### TRY IT
Look through the data below and report how many lines include "address". Only the number should be given.

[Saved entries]
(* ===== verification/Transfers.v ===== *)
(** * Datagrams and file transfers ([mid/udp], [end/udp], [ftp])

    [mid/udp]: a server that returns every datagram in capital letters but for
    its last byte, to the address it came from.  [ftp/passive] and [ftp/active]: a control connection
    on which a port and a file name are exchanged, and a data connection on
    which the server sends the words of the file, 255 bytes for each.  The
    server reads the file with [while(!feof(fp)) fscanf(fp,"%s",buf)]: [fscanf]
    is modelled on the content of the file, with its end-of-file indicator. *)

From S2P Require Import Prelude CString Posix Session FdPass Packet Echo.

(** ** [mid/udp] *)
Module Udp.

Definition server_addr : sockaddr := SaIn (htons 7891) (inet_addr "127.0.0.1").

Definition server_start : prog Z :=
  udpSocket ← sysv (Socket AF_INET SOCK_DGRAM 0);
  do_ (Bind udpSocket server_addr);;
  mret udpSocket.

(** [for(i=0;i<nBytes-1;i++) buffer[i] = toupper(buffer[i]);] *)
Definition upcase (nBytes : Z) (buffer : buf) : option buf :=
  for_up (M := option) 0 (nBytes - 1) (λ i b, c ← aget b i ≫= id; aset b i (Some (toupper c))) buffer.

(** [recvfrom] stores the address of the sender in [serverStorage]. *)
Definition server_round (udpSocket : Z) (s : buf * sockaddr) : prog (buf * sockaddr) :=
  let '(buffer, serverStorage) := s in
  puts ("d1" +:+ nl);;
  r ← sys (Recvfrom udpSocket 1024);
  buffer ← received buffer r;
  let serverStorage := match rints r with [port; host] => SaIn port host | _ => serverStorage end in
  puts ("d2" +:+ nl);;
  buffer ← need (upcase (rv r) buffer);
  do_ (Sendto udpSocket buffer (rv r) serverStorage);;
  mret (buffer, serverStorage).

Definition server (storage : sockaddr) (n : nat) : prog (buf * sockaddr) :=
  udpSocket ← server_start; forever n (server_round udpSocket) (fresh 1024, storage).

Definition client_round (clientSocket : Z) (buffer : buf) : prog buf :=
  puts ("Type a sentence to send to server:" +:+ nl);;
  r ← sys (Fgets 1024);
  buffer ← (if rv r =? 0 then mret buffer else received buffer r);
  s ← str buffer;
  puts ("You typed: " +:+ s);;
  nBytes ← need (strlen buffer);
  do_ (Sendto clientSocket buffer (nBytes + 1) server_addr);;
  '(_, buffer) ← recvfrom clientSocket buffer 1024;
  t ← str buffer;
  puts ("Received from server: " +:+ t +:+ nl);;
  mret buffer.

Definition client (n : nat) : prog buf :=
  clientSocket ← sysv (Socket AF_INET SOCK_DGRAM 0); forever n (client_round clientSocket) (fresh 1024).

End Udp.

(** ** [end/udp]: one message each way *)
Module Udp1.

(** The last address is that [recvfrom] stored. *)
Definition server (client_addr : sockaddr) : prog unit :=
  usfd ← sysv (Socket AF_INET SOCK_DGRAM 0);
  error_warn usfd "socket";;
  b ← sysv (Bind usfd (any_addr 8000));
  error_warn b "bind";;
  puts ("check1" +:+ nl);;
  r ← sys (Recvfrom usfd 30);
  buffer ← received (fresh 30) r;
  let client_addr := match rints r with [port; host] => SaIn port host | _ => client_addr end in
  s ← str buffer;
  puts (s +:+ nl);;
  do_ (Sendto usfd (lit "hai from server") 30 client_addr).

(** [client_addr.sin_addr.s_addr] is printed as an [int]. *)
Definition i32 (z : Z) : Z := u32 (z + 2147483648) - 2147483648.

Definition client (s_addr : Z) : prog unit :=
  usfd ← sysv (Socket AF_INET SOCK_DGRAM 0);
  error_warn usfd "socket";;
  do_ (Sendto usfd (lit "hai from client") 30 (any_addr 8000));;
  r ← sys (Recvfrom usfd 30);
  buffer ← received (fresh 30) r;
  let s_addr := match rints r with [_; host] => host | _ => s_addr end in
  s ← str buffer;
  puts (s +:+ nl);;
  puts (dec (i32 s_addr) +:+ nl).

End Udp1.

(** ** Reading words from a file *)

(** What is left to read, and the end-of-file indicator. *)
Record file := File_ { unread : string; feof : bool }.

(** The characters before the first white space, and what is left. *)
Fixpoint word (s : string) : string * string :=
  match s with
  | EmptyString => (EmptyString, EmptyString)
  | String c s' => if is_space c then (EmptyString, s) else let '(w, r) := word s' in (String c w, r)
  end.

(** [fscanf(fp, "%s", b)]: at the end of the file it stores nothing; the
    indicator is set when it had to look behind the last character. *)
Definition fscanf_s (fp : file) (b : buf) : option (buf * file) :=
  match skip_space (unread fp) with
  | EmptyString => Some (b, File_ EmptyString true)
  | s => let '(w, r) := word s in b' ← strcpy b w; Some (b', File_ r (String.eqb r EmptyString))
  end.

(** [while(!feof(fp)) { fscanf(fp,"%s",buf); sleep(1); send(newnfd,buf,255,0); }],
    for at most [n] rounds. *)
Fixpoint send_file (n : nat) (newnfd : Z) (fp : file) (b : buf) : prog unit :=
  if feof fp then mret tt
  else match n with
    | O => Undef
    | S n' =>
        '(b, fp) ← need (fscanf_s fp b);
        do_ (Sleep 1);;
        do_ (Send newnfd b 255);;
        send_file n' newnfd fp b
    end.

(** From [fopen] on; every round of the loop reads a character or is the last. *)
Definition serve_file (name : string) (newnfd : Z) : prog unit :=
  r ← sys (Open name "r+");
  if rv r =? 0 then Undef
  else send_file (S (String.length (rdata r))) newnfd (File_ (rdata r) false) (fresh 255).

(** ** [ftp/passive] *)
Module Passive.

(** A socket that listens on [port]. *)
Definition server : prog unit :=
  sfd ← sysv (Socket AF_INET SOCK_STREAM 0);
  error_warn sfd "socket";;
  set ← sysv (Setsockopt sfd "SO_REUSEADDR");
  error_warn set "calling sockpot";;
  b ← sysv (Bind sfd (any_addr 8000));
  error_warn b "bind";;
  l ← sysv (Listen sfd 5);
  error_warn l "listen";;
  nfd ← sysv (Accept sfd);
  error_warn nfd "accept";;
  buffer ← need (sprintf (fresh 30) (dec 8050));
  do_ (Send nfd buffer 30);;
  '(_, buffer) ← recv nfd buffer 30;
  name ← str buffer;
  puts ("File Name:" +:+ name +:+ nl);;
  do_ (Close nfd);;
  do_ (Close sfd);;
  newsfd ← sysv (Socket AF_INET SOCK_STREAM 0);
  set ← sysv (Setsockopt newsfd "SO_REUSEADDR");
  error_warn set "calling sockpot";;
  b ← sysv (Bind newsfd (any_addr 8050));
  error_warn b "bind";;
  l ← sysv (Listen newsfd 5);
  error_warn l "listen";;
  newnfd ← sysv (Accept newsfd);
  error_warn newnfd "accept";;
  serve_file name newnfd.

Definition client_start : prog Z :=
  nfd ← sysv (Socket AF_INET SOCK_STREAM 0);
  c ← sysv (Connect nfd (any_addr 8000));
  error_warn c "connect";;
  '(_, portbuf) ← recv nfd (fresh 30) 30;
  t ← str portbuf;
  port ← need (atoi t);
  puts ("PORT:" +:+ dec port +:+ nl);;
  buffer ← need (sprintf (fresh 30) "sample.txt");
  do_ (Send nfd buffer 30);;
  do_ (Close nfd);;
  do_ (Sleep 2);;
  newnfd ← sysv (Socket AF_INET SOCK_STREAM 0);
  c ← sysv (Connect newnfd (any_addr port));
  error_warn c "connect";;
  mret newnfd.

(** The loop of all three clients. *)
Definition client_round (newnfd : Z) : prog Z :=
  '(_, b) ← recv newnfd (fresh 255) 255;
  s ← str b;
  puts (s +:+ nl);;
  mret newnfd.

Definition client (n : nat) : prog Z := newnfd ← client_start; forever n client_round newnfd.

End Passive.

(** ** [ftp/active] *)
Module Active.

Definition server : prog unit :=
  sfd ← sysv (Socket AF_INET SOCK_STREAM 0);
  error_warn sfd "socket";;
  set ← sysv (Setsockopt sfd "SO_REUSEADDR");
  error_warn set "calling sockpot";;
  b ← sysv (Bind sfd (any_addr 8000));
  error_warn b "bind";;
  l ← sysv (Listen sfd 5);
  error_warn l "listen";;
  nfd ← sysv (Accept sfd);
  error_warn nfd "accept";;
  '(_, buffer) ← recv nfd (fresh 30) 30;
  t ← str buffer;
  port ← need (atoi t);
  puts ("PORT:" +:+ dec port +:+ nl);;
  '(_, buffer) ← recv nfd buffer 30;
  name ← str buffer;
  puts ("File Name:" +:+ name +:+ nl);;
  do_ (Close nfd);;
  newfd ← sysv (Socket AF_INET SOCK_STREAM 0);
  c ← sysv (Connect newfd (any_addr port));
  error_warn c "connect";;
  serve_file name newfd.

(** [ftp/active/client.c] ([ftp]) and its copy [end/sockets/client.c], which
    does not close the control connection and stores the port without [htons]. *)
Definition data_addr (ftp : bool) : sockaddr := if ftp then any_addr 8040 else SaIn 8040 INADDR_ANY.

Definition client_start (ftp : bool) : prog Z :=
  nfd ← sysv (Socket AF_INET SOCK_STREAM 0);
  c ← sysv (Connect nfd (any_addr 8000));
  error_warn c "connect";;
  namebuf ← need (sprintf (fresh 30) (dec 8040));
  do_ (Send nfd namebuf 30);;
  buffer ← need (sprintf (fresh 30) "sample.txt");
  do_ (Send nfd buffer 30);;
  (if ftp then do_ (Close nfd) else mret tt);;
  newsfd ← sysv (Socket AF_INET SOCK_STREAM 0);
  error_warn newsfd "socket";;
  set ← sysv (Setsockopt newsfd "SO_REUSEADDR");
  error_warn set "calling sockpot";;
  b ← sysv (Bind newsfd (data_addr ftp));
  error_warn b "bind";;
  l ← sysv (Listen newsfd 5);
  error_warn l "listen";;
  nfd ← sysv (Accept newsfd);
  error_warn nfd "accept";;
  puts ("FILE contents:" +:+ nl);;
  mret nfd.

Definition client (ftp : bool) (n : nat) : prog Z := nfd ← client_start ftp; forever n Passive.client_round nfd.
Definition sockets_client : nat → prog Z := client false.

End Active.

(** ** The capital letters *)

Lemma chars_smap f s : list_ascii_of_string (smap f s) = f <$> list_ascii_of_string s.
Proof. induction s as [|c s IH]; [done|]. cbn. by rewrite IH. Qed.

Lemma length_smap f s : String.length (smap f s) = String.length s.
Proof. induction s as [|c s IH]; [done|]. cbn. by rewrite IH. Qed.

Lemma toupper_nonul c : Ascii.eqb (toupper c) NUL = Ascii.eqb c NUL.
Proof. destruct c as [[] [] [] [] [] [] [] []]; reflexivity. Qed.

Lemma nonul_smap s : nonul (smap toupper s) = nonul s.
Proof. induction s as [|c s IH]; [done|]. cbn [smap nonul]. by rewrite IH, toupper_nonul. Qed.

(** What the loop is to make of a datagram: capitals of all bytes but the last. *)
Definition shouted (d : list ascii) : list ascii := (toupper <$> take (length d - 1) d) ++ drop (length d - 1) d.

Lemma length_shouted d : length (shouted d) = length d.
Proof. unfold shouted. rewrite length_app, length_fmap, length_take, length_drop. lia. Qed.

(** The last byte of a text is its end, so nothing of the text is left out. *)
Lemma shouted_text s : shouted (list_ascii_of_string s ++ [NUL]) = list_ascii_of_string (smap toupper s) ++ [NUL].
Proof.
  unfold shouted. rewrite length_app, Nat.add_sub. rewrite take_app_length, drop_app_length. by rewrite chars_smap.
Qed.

### RESPONSE AREA
3